___ Materials provided

(** * SIMS sync subsystem: the local sync transport and the data-bound hook

    A shallow embedding of [services/syncService.ts] (class [SyncService],
    the transport behind [ISyncTransport]) and of [hooks/useSyncedData.ts],
    with the properties the design document states about them.

    The transport is a JavaScript object that lives in a browser window.
    The embedding keeps the two apart:
    - [SyncService] is the record of the object's private fields;
    - [Window] is everything the object touches outside itself: the heap of
      [Set] objects the listener map points to, the listeners installed on
      [window], the running intervals, the open broadcast channels, the
      number of [Date.now()] calls made so far, and a trace of the effects
      performed (console warnings, posted messages, dispatched events,
      invoked callbacks).

    What the environment decides (the wall clock, what a subscribed callback
    does when it is called, whether [BroadcastChannel] exists) is gathered in
    a record [Env] that every operation is parameterised by.

    The last part covers what is built on the transport
    ([contexts/SyncContext.tsx], [components/SyncIndicator.tsx]) and the
    handlers of the sign-up page ([pages/Signup.tsx]). *)

From Stdlib Require Import ZArith Lia.
From stdpp Require Import gmap strings list fin_maps pretty.

(** ** JavaScript [Set] objects

    ECMAScript keeps the elements of a [Set] in a list [[SetData]] in
    insertion order.  [delete] does not shorten the list, it overwrites the
    entry with the marker [empty]; [add] appends unless the value is
    present; [size] counts the entries that are not [empty]; [forEach] walks
    the list by index and re-reads its length after each callback.  This is
    what makes a [Set] that is changed while it is iterated well defined, and
    it is the behaviour the dispatch loop of the transport relies on. *)
Module JsSet.

Abbreviation t := (list (option nat)) (only parsing).

Definition has (v : nat) (d : t) : bool := bool_decide (Some v ∈ d).

Definition add (v : nat) (d : t) : t :=
  if has v d then d else d ++ [Some v].

Definition delete (v : nat) (d : t) : t :=
  (λ e, if decide (e = Some v) then None else e) <$> d.

Definition size (d : t) : nat := length (omap id d).

(** The values a fresh iteration of an unchanging set visits, in order. *)
Definition values (d : t) : list nat := omap id d.

End JsSet.

(** ** Data model *)

Inductive SyncEventType := storage_update | data_refresh | force_sync.

Record SyncMessage := {
  type : SyncEventType;
  key : option string;
  timestamp : Z
}.

(** The private fields of [class SyncService].  Objects the class holds by
    reference (the channel, the two listener closures, the interval, the
    [Set] of each key) are held here by their identifier. *)
Record SyncService := {
  channel : option nat;
  listeners : gmap string nat;
  refreshInterval : option nat;
  lastSyncTime : Z;
  storageListener : option nat;
  customEventListener : option nat;
  isStarted : bool
}.

(** Effects that leave the transport. *)
Inductive Effect :=
| Warn (text : string)               (* console.warn *)
| Posted (m : SyncMessage)           (* channel.postMessage *)
| Dispatched (m : SyncMessage)       (* window.dispatchEvent(STORAGE_EVENT_KEY) *)
| SyncTimeUpdate (t : Z)             (* window.dispatchEvent('sync-time-update') *)
| Called (callback : nat).           (* a subscribed callback was invoked *)

Record Window := {
  heap : list JsSet.t;
  storageHandlers : list nat;
  customHandlers : list nat;
  intervals : list nat;
  channels : list nat;
  nextId : nat;
  reads : nat;
  trace : list Effect
}.

Record State := { win : Window; this : SyncService }.

(** What a subscribed callback does to the transport, synchronously, when
    it is invoked: it may subscribe callbacks and call revocation handles,
    and it returns.  (The callback of the data-bound hook, the only
    subscriber in the code, does neither; it starts a fetch and returns a
    promise.)  A callback that throws, or that calls [notifyUpdate],
    [forceSync], [start] or [stop] from inside a dispatch, is not described
    by this type: what is proved below about dispatch is proved for
    callbacks that return and touch the transport only in these two ways. *)
Inductive CbAction :=
| CbSubscribe (key : string) (callback : nat)
| CbRevoke (key : string) (callback : nat).

Record Env := {
  clock : nat → Z;                (* the n-th call of Date.now() *)
  body : nat → list CbAction;     (* the synchronous body of each callback *)
  fuel : nat;                     (* bound on the steps of one forEach pass *)
  bcDefined : bool;               (* typeof BroadcastChannel !== 'undefined' *)
  bcThrows : bool;                (* new BroadcastChannel(..) throws *)
  postThrows : bool               (* channel.postMessage(..) throws *)
}.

______

What the exercise asks
Each entry above must be repeated word for word.

Response box
(** * SIMS sync subsystem: the local sync transport and the data-bound hook

    A shallow embedding of [services/syncService.ts] (class [SyncService],
    the transport behind [ISyncTransport]) and of [hooks/useSyncedData.ts],
    with the properties the design document states about them.

    The transport is a JavaScript object that lives in a browser window.
    The embedding keeps the two apart:
    - [SyncService] is the record of the object's private fields;
    - [Window] is everything the object touches outside itself: the heap of
      [Set] objects the listener map points to, the listeners installed on
      [window], the running intervals, the open broadcast channels, the
      number of [Date.now()] calls made so far, and a trace of the effects
      performed (console warnings, posted messages, dispatched events,
      invoked callbacks).

    What the environment decides (the wall clock, what a subscribed callback
    does when it is called, whether [BroadcastChannel] exists) is gathered in
    a record [Env] that every operation is parameterised by.

    The last part covers what is built on the transport
    ([contexts/SyncContext.tsx], [components/SyncIndicator.tsx]) and the
    handlers of the sign-up page ([pages/Signup.tsx]). *)

From Stdlib Require Import ZArith Lia.
From stdpp Require Import gmap strings list fin_maps pretty.

(** ** JavaScript [Set] objects

    ECMAScript keeps the elements of a [Set] in a list [[SetData]] in
    insertion order.  [delete] does not shorten the list, it overwrites the
    entry with the marker [empty]; [add] appends unless the value is
    present; [size] counts the entries that are not [empty]; [forEach] walks
    the list by index and re-reads its length after each callback.  This is
    what makes a [Set] that is changed while it is iterated well defined, and
    it is the behaviour the dispatch loop of the transport relies on. *)
Module JsSet.

Abbreviation t := (list (option nat)) (only parsing).

Definition has (v : nat) (d : t) : bool := bool_decide (Some v ∈ d).

Definition add (v : nat) (d : t) : t :=
  if has v d then d else d ++ [Some v].

Definition delete (v : nat) (d : t) : t :=
  (λ e, if decide (e = Some v) then None else e) <$> d.

Definition size (d : t) : nat := length (omap id d).

(** The values a fresh iteration of an unchanging set visits, in order. *)
Definition values (d : t) : list nat := omap id d.

End JsSet.

(** ** Data model *)

Inductive SyncEventType := storage_update | data_refresh | force_sync.

Record SyncMessage := {
  type : SyncEventType;
  key : option string;
  timestamp : Z
}.

(** The private fields of [class SyncService].  Objects the class holds by
    reference (the channel, the two listener closures, the interval, the
    [Set] of each key) are held here by their identifier. *)
Record SyncService := {
  channel : option nat;
  listeners : gmap string nat;
  refreshInterval : option nat;
  lastSyncTime : Z;
  storageListener : option nat;
  customEventListener : option nat;
  isStarted : bool
}.

(** Effects that leave the transport. *)
Inductive Effect :=
| Warn (text : string)               (* console.warn *)
| Posted (m : SyncMessage)           (* channel.postMessage *)
| Dispatched (m : SyncMessage)       (* window.dispatchEvent(STORAGE_EVENT_KEY) *)
| SyncTimeUpdate (t : Z)             (* window.dispatchEvent('sync-time-update') *)
| Called (callback : nat).           (* a subscribed callback was invoked *)

Record Window := {
  heap : list JsSet.t;
  storageHandlers : list nat;
  customHandlers : list nat;
  intervals : list nat;
  channels : list nat;
  nextId : nat;
  reads : nat;
  trace : list Effect
}.

Record State := { win : Window; this : SyncService }.

(** What a subscribed callback does to the transport, synchronously, when
    it is invoked: it may subscribe callbacks and call revocation handles,
    and it returns.  (The callback of the data-bound hook, the only
    subscriber in the code, does neither; it starts a fetch and returns a
    promise.)  A callback that throws, or that calls [notifyUpdate],
    [forceSync], [start] or [stop] from inside a dispatch, is not described
    by this type: what is proved below about dispatch is proved for
    callbacks that return and touch the transport only in these two ways. *)
Inductive CbAction :=
| CbSubscribe (key : string) (callback : nat)
| CbRevoke (key : string) (callback : nat).

Record Env := {
  clock : nat → Z;                (* the n-th call of Date.now() *)
  body : nat → list CbAction;     (* the synchronous body of each callback *)
  fuel : nat;                     (* bound on the steps of one forEach pass *)
  bcDefined : bool;               (* typeof BroadcastChannel !== 'undefined' *)
  bcThrows : bool;                (* new BroadcastChannel(..) throws *)
  postThrows : bool               (* channel.postMessage(..) throws *)
}.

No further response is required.